Gli Architecture in Helsinki approdano a Bologna per la prima tappa della tourne'e in Italia

Architecture in Helsinki

 

Gli ARCHITECTURE IN HELSINKI tornano in Italia a ottobre dopo il successo del loro ultimo album ‘Moment Bends’, pubblicato nel corso del 2011 dalla Cooperative Music, e del tour tenuto in primavera ed estate. La party band australiana suonerà il 15 ottobre all’Estragon di Bologna, per la prima delle 4 date previste nella nostra penisola.

 

Special guest del tour saranno gli americani SUN AIRWAY, duo che si divide tra sonorità shoegaze ed elettroniche. I Sun Airway hanno pubblicato alla fine del 2010 ‘Nocturne of Exploded Crystal Chandelier’ per la Dead Oceans, album sulla scia degli ultimi lavori targati Animal Collective.

 

L’inizio del concerto all’Estragon è fissato per le ore 22.

 

I biglietti, ancora disponibili, costano 15 euro.

 

Per informazioni: 051 323490. www.estragon.it, www.grindinghalt.it

 

Al termine del concerto, alle ore 24,30, si ballerà con la Fujiko Night in compagnia di Mingo Dj e Cecca Dj (ingresso gratuito).

 

 

Gli Architecture in Helsinki si sono formati nel 2000 a Melbourne, Australia, e i componenti sono Cameron Bird, Gus Franklin, Jamie Mildren, Sam Perry, e Kellie Sutherland. La loro musica si avvale di una vasta gamma di strumenti: dai più rari come sintetizzatori analogici, campionatori e glockenspiel, fino agli strumenti classici come tromba, tuba, trombone, clarinetto e flauto dolce, e alle più convenzionali chitarra, basso e batteria. Gli AIC sono stati protagonista di diversi tour, nazionali e internazionali. Negli Stati Uniti hanno suonato con i Death Cab for Cutie ed i Clap Your Hands and Say Yeah e hanno aperto i concerti di David Byrne, The Polyphonic Spree, Yo La Tengo e Belle & Sebastian.

 

‘In Case We Die’, nel 2005, ha visto gli AIH diventare un affare internazionale e riempire l’agenda del gruppo fino all’inverosimile. Durante il 2005 e buona parte del 2006 gli Architecture In Helsinki sono stati in tour dal Nord America all’Islanda, dall’Europa al Messico, con artisti del calibro di David Byrne che passava dal backstage per complimentarsi. Un tour di supporto ai Clap Your Hands and Say Yeah e la partecipazione a diversi festival in tutto il mondo hanno contribuito ad attirare ulteriormente l’attenzione dei media sul gruppo, oltre che a far crescere il numero dei fan. Grazie al singolo di ‘Do the Whirlwind’, dal disco ‘In Case We Die’, gli Architecture in Helsinki hanno fatto breccia nel cuore del pubblico italiano. Il brano, oltre a divenire la sigla di una nota trasmissione di MTV Italia, ha avuto parecchi passaggi radiofonici, divenendo uno dei più trasmessi tra il 2005 e il 2006.

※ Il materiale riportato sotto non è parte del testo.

(** One call issues at most one POST. *)
Lemma text_generate_posts k :
  (length (snd (generate env aiService k)) <= 1)%nat.
Proof.
  unfold generate. destruct (String.eqb _ _); [cbn; lia | ].
  destruct (exchangeAt env k) as [e | e | e | e | e | r]; cbn; try lia.
  destruct (Error r); [cbn; lia | ]. destruct (Choices r); cbn; lia.
Qed.

Lemma text_sendDaily_failure w e :
  fst (generate env aiService (invocations w)) = Err e ->
  let w' := snd (sendDailyAnalytics env aiService w) in
  outbox w' = outbox w
  /\ subscribedChats w' = subscribedChats w
  /\ invocations w' = S (invocations w)
  /\ logged w' = logged w ++ [LogBroadcast (size (subscribedChats w));
                              LogDailyGenerationFailed e].
Proof.
  intros Hgen. cbv zeta. unfold sendDailyAnalytics.
  rewrite !bind_snd. cbn [getSubscribed getInvocations logPrintf fst snd].
  rewrite text_GenerateAnalytics_run. cbn [fst snd invocations].
  rewrite Hgen. rewrite !bind_snd. cbn. rewrite <- app_assoc. auto.
Qed.

Lemma text_sendDaily_success w text :
  fst (generate env aiService (invocations w)) = Ok text ->
  let w' := snd (sendDailyAnalytics env aiService w) in
  outbox w' = outbox w
              ++ map (fun chat => MessageConfig chat text "Markdown")
                   (rangeOrder (platform env) (invocations w) (subscribedChats w))
  /\ subscribedChats w' = subscribedChats w
  /\ invocations w' = S (invocations w)
  /\ posted w' = posted w ++ snd (generate env aiService (invocations w)).
Proof.
  intros Hgen. cbv zeta. unfold sendDailyAnalytics.
  rewrite !bind_snd. cbn [getSubscribed getInvocations logPrintf fst snd].
  rewrite text_GenerateAnalytics_run. cbn [fst snd invocations].
  rewrite Hgen. rewrite !bind_snd. cbn [getSubscribed fst snd subscribedChats].
  match goal with
  | |- context [deliver env text ?chats ?w0] =>
      destruct (text_deliver_world env text chats w0) as (I1 & I2 & I3 & I4)
  end.
  rewrite I1, I2, I3, I4. cbn. auto.
Qed.

End TextBotDaily.

Section CommandBotDaily.
Import Telegram CommandBot.

Variables (env : Env) (aiService : AIService).

Lemma command_deliver_world analytics chats w :
  let w' := snd (deliver env analytics chats w) in
  subscribedChats w' = subscribedChats w
  /\ invocations w' = invocations w
  /\ posted w' = posted w
  /\ outbox w' = outbox w ++ map (fun chat => MessageConfig chat analytics "Markdown") chats.
Proof.
  cbv zeta. revert w. induction chats as [ | chat rest IH]; intros w.
  - cbn. rewrite app_nil_r. auto.
  - cbn [deliver]. rewrite bind_snd, Send_world.
    destruct (snd (fst (Send _ _ w))) as [err | ];
      [rewrite bind_snd, logPrintf_world | ];
      match goal with
      | |- context [deliver env analytics rest ?w0] =>
          destruct (IH w0) as (I1 & I2 & I3 & I4)
      end;
      rewrite I1, I2, I3, I4; cbn; rewrite <- app_assoc; auto.
Qed.

Lemma logAll_run entries w :
  logAll entries w
  = (tt, {| subscribedChats := subscribedChats w; outbox := outbox w;
            invocations := invocations w; posted := posted w;
            logged := logged w ++ entries |}).
Proof.
  revert w. induction entries as [ | l rest IH]; intros w.
  - cbn. rewrite app_nil_r. destruct w; reflexivity.
  - cbn [logAll]. unfold bind. cbn [logPrintf]. rewrite IH. cbn.
    rewrite <- app_assoc. reflexivity.
Qed.

Lemma command_GenerateAnalytics_run w :
  let g := generate env aiService (invocations w) in
  GenerateAnalytics env aiService w
  = (fst (fst g),
     {| subscribedChats := subscribedChats w; outbox := outbox w;
        invocations := S (invocations w);
        posted := posted w ++ snd (fst g);
        logged := logged w ++ snd g |}).
Proof.
  cbv zeta. unfold GenerateAnalytics, bind, getInvocations.
  destruct (generate env aiService (invocations w)) as [[r posts] log].
  rewrite logAll_run. reflexivity.
Qed.

Lemma command_generate_posts k :
  (length (snd (fst (generate env aiService k))) <= 1)%nat.
Proof.
  unfold generate.
  destruct (GetMarketData (fetchesAt env k)) as [[ptr err] marketLog].
  destruct (exchangeAt env k) as [e | e | e | e | e | r]; cbn; try lia.
  destruct (negb _); [cbn; lia | ]. destruct (Choices r); cbn; lia.
Qed.

Lemma command_sendDaily_failure w e :
  fst (fst (generate env aiService (invocations w))) = Err e ->
  let w' := snd (sendDailyAnalytics env aiService w) in
  outbox w' = outbox w
  /\ subscribedChats w' = subscribedChats w
  /\ invocations w' = S (invocations w)
  /\ logged w' = logged w ++ [LogBroadcast (size (subscribedChats w))]
                 ++ snd (generate env aiService (invocations w))
                 ++ [LogDailyGenerationFailed e].
Proof.
  intros Hgen. cbv zeta. unfold sendDailyAnalytics.
  rewrite !bind_snd. cbn [getSubscribed getInvocations logPrintf fst snd].
  rewrite command_GenerateAnalytics_run. cbn [fst snd invocations].
  rewrite Hgen. rewrite !bind_snd. cbn. rewrite <- !app_assoc. auto.
Qed.

Lemma command_sendDaily_success w text :
  fst (fst (generate env aiService (invocations w))) = Ok text ->
  let w' := snd (sendDailyAnalytics env aiService w) in
  outbox w' = outbox w
              ++ map (fun chat => MessageConfig chat text "Markdown")
                   (rangeOrder (platform env) (invocations w) (subscribedChats w))
  /\ subscribedChats w' = subscribedChats w
  /\ invocations w' = S (invocations w)
  /\ posted w' = posted w ++ snd (fst (generate env aiService (invocations w))).
Proof.
  intros Hgen. cbv zeta. unfold sendDailyAnalytics.
  rewrite !bind_snd. cbn [getSubscribed getInvocations logPrintf fst snd].
  rewrite command_GenerateAnalytics_run. cbn [fst snd invocations].
  rewrite Hgen. rewrite !bind_snd. cbn [getSubscribed fst snd subscribedChats].
  match goal with
  | |- context [deliver env text ?chats ?w0] =>
      destruct (command_deliver_world text chats w0) as (I1 & I2 & I3 & I4)
  end.
  rewrite I1, I2, I3, I4. cbn. auto.
Qed.

End CommandBotDaily.

Section TextBotHandler.
Import Telegram TextBot Config.

Variables (env : Env) (aiService : AIService) (message : Message).

Let chatID := Chat_ID message.

Lemma text_handle_start w :
  Text message = "/start" ->
  snd (handleMessage env message aiService w)
  = afterSend (NewMessage chatID
                 (if From_ID message =? ADMIN_USER_ID
                  then welcomeText +:+ adminSuffix else welcomeText)) w.
Proof.
  intros Htext. unfold handleMessage. rewrite Htext.
  cbn [String.eqb Ascii.eqb Bool.eqb]. reflexivity.
Qed.

Lemma text_handle_refusal w :
  From_ID message <> ADMIN_USER_ID ->
  Text message <> "/start" ->
  snd (handleMessage env message aiService w)
  = afterSend (NewMessage chatID refusalText) w.
Proof.
  intros Hadmin Htext. unfold handleMessage.
  apply String.eqb_neq in Htext. rewrite Htext.
  apply Z.eqb_neq in Hadmin. rewrite Hadmin. reflexivity.
Qed.

Lemma text_handle_subscribe w :
  From_ID message = ADMIN_USER_ID ->
  Text message = "/subscribe" ->
  snd (handleMessage env message aiService w)
  = {| subscribedChats := <[chatID := true]> (subscribedChats w);
       outbox := outbox w ++ [NewMessage chatID subscribedText];
       invocations := invocations w; posted := posted w; logged := logged w |}.
Proof.
  intros Hadmin Htext. unfold handleMessage. rewrite Htext, Hadmin.
  rewrite Z.eqb_refl. cbn [String.eqb Ascii.eqb Bool.eqb negb]. reflexivity.
Qed.

Lemma text_handle_unsubscribe w :
  From_ID message = ADMIN_USER_ID ->
  Text message = "/unsubscribe" ->
  snd (handleMessage env message aiService w)
  = {| subscribedChats := delete chatID (subscribedChats w);
       outbox := outbox w ++ [NewMessage chatID unsubscribedText];
       invocations := invocations w; posted := posted w; logged := logged w |}.
Proof.
  intros Hadmin Htext. unfold handleMessage. rewrite Htext, Hadmin.
  rewrite Z.eqb_refl. cbn [String.eqb Ascii.eqb Bool.eqb negb]. reflexivity.
Qed.

Lemma text_handle_analytics_failure w e :
  From_ID message = ADMIN_USER_ID ->
  Text message = "/analytics" ->
  fst (generate env aiService (invocations w)) = Err e ->
  snd (handleMessage env message aiService w)
  = {| subscribedChats := subscribedChats w;
       outbox := outbox w ++ [NewMessage chatID placeholderText;
                              NewMessage chatID generationErrorText];
       invocations := S (invocations w);
       posted := posted w ++ snd (generate env aiService (invocations w));
       logged := logged w ++ [LogGenerationFailed e] |}.
Proof.
  intros Hadmin Htext Hgen. unfold handleMessage. rewrite Htext, Hadmin.
  rewrite Z.eqb_refl. cbn [String.eqb Ascii.eqb Bool.eqb negb].
  rewrite !bind_snd, Send_world, text_GenerateAnalytics_run.
  cbn [fst snd invocations]. rewrite Hgen.
  rewrite !bind_snd. cbn. rewrite <- app_assoc. reflexivity.
Qed.

Lemma text_handle_analytics_success w text :
  From_ID message = ADMIN_USER_ID ->
  Text message = "/analytics" ->
  fst (generate env aiService (invocations w)) = Ok text ->
  snd (handleMessage env message aiService w)
  = {| subscribedChats := subscribedChats w;
       outbox := outbox w
                 ++ [NewMessage chatID placeholderText;
                     EditMessageTextConfig chatID
                       (match sendOutcome (platform env) (length (outbox w)) with
                        | Ok mid => mid
                        | Err _ => 0
                        end) text "Markdown"];
       invocations := S (invocations w);
       posted := posted w ++ snd (generate env aiService (invocations w));
       logged := logged w |}.
Proof.
  intros Hadmin Htext Hgen. unfold handleMessage. rewrite Htext, Hadmin.
  rewrite Z.eqb_refl. cbn [String.eqb Ascii.eqb Bool.eqb negb].
  rewrite !bind_snd, Send_world, text_GenerateAnalytics_run.
  cbn [fst snd invocations]. rewrite Hgen.
  rewrite !bind_snd. cbn. rewrite <- app_assoc.
  destruct (sendOutcome (platform env) (length (outbox w))); reflexivity.
Qed.

Lemma text_handle_unknown w :
  From_ID message = ADMIN_USER_ID ->
  Text message <> "/start" -> Text message <> "/subscribe" ->
  Text message <> "/unsubscribe" -> Text message <> "/analytics" ->
  snd (handleMessage env message aiService w)
  = afterSend (NewMessage chatID unknownCommandText) w.
Proof.
  intros Hadmin H1 H2 H3 H4. unfold handleMessage.
  apply String.eqb_neq in H1, H2, H3, H4. rewrite H1, H2, H3, H4, Hadmin.
  rewrite Z.eqb_refl. reflexivity.
Qed.

End TextBotHandler.

Section CommandBotHandler.
Import Telegram CommandBot Config.

Variables (env : Env) (aiService : AIService) (message : Message).

Let chatID := Chat_ID message.

Lemma command_handle_not_command w :
  notCommandText (Text message) = true ->
  handleMessage env message aiService w = (tt, w).
Proof.
  intros Htext. unfold handleMessage. rewrite Htext. reflexivity.
Qed.

Lemma command_handle_unknown w :
  Command message <> "start" -> Command message <> "subscribe" ->
  Command message <> "unsubscribe" -> Command message <> "analytics" ->
  handleMessage env message aiService w = (tt, w).
Proof.
  intros H1 H2 H3 H4. unfold handleMessage.
  apply String.eqb_neq in H1, H2, H3, H4. rewrite H1, H2, H3, H4.
  destruct (notCommandText _); reflexivity.
Qed.

Lemma command_handle_start w :
  notCommandText (Text message) = false ->
  Command message = "start" ->
  snd (handleMessage env message aiService w)
  = afterSend (NewMessage chatID
                 (if From_ID message =? ADMIN_USER_ID
                  then welcomeText +:+ adminSuffix else welcomeText)) w.
Proof.
  intros Htext Hcmd. unfold handleMessage. rewrite Htext, Hcmd.
  cbn [String.eqb Ascii.eqb Bool.eqb]. reflexivity.
Qed.

Lemma command_handle_refusal w :
  From_ID message <> ADMIN_USER_ID ->
  notCommandText (Text message) = false ->
  Command message = "subscribe" \/ Command message = "unsubscribe"
  \/ Command message = "analytics" ->
  snd (handleMessage env message aiService w)
  = afterSend (NewMessage chatID refusalText) w.
Proof.
  intros Hadmin Htext Hcmd. unfold handleMessage. rewrite Htext.
  apply Z.eqb_neq in Hadmin. rewrite Hadmin.
  destruct Hcmd as [-> | [-> | ->]]; reflexivity.
Qed.

Lemma command_handle_subscribe w :
  From_ID message = ADMIN_USER_ID ->
  notCommandText (Text message) = false ->
  Command message = "subscribe" ->
  snd (handleMessage env message aiService w)
  = {| subscribedChats := <[chatID := true]> (subscribedChats w);
       outbox := outbox w ++ [NewMessage chatID subscribedText];
       invocations := invocations w; posted := posted w; logged := logged w |}.
Proof.
  intros Hadmin Htext Hcmd. unfold handleMessage. rewrite Htext, Hcmd, Hadmin.
  rewrite Z.eqb_refl. cbn [String.eqb Ascii.eqb Bool.eqb negb orb]. reflexivity.
Qed.

Lemma command_handle_unsubscribe w :
  From_ID message = ADMIN_USER_ID ->
  notCommandText (Text message) = false ->
  Command message = "unsubscribe" ->
  snd (handleMessage env message aiService w)
  = {| subscribedChats := delete chatID (subscribedChats w);
       outbox := outbox w ++ [NewMessage chatID unsubscribedText];
       invocations := invocations w; posted := posted w; logged := logged w |}.
Proof.
  intros Hadmin Htext Hcmd. unfold handleMessage. rewrite Htext, Hcmd, Hadmin.
  rewrite Z.eqb_refl. cbn [String.eqb Ascii.eqb Bool.eqb negb orb]. reflexivity.
Qed.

‘Places Like This’ del 2007 è stato messo insieme in un lampo di energia. Con un tour degli Stati Uniti a settembre e ottobre, la band aveva solo cinque giorni di tempo per provare insieme il materiale nuovo, prima di saltare sul furgone per una 28 giorni non-stop di concerti e poi andare direttamente negli studi di Brooklyn dopo l’ultimo show.


I sei camaleonti musicali che rispondono al nome di Architecture In Helsinki, sono finalmente tornati in pista con il loro quarto album, ‘Moment Bends’. Il nuovo album degli Architecture In Helsinki è ispirato agli spensierati anni ’80, ed è un disco frizzante di correnti elettriche, ritmi calypso, sapori tropicali e percussioni a go-go; le nuove canzoni costituiscono una sorta di caleidoscopio della scena indipendente del 2011. L’effervescenza del pop non suonava così fresca da molto, molto tempo. ‘Moment Bends’ è un album indie-disco adatto ad ogni occasione.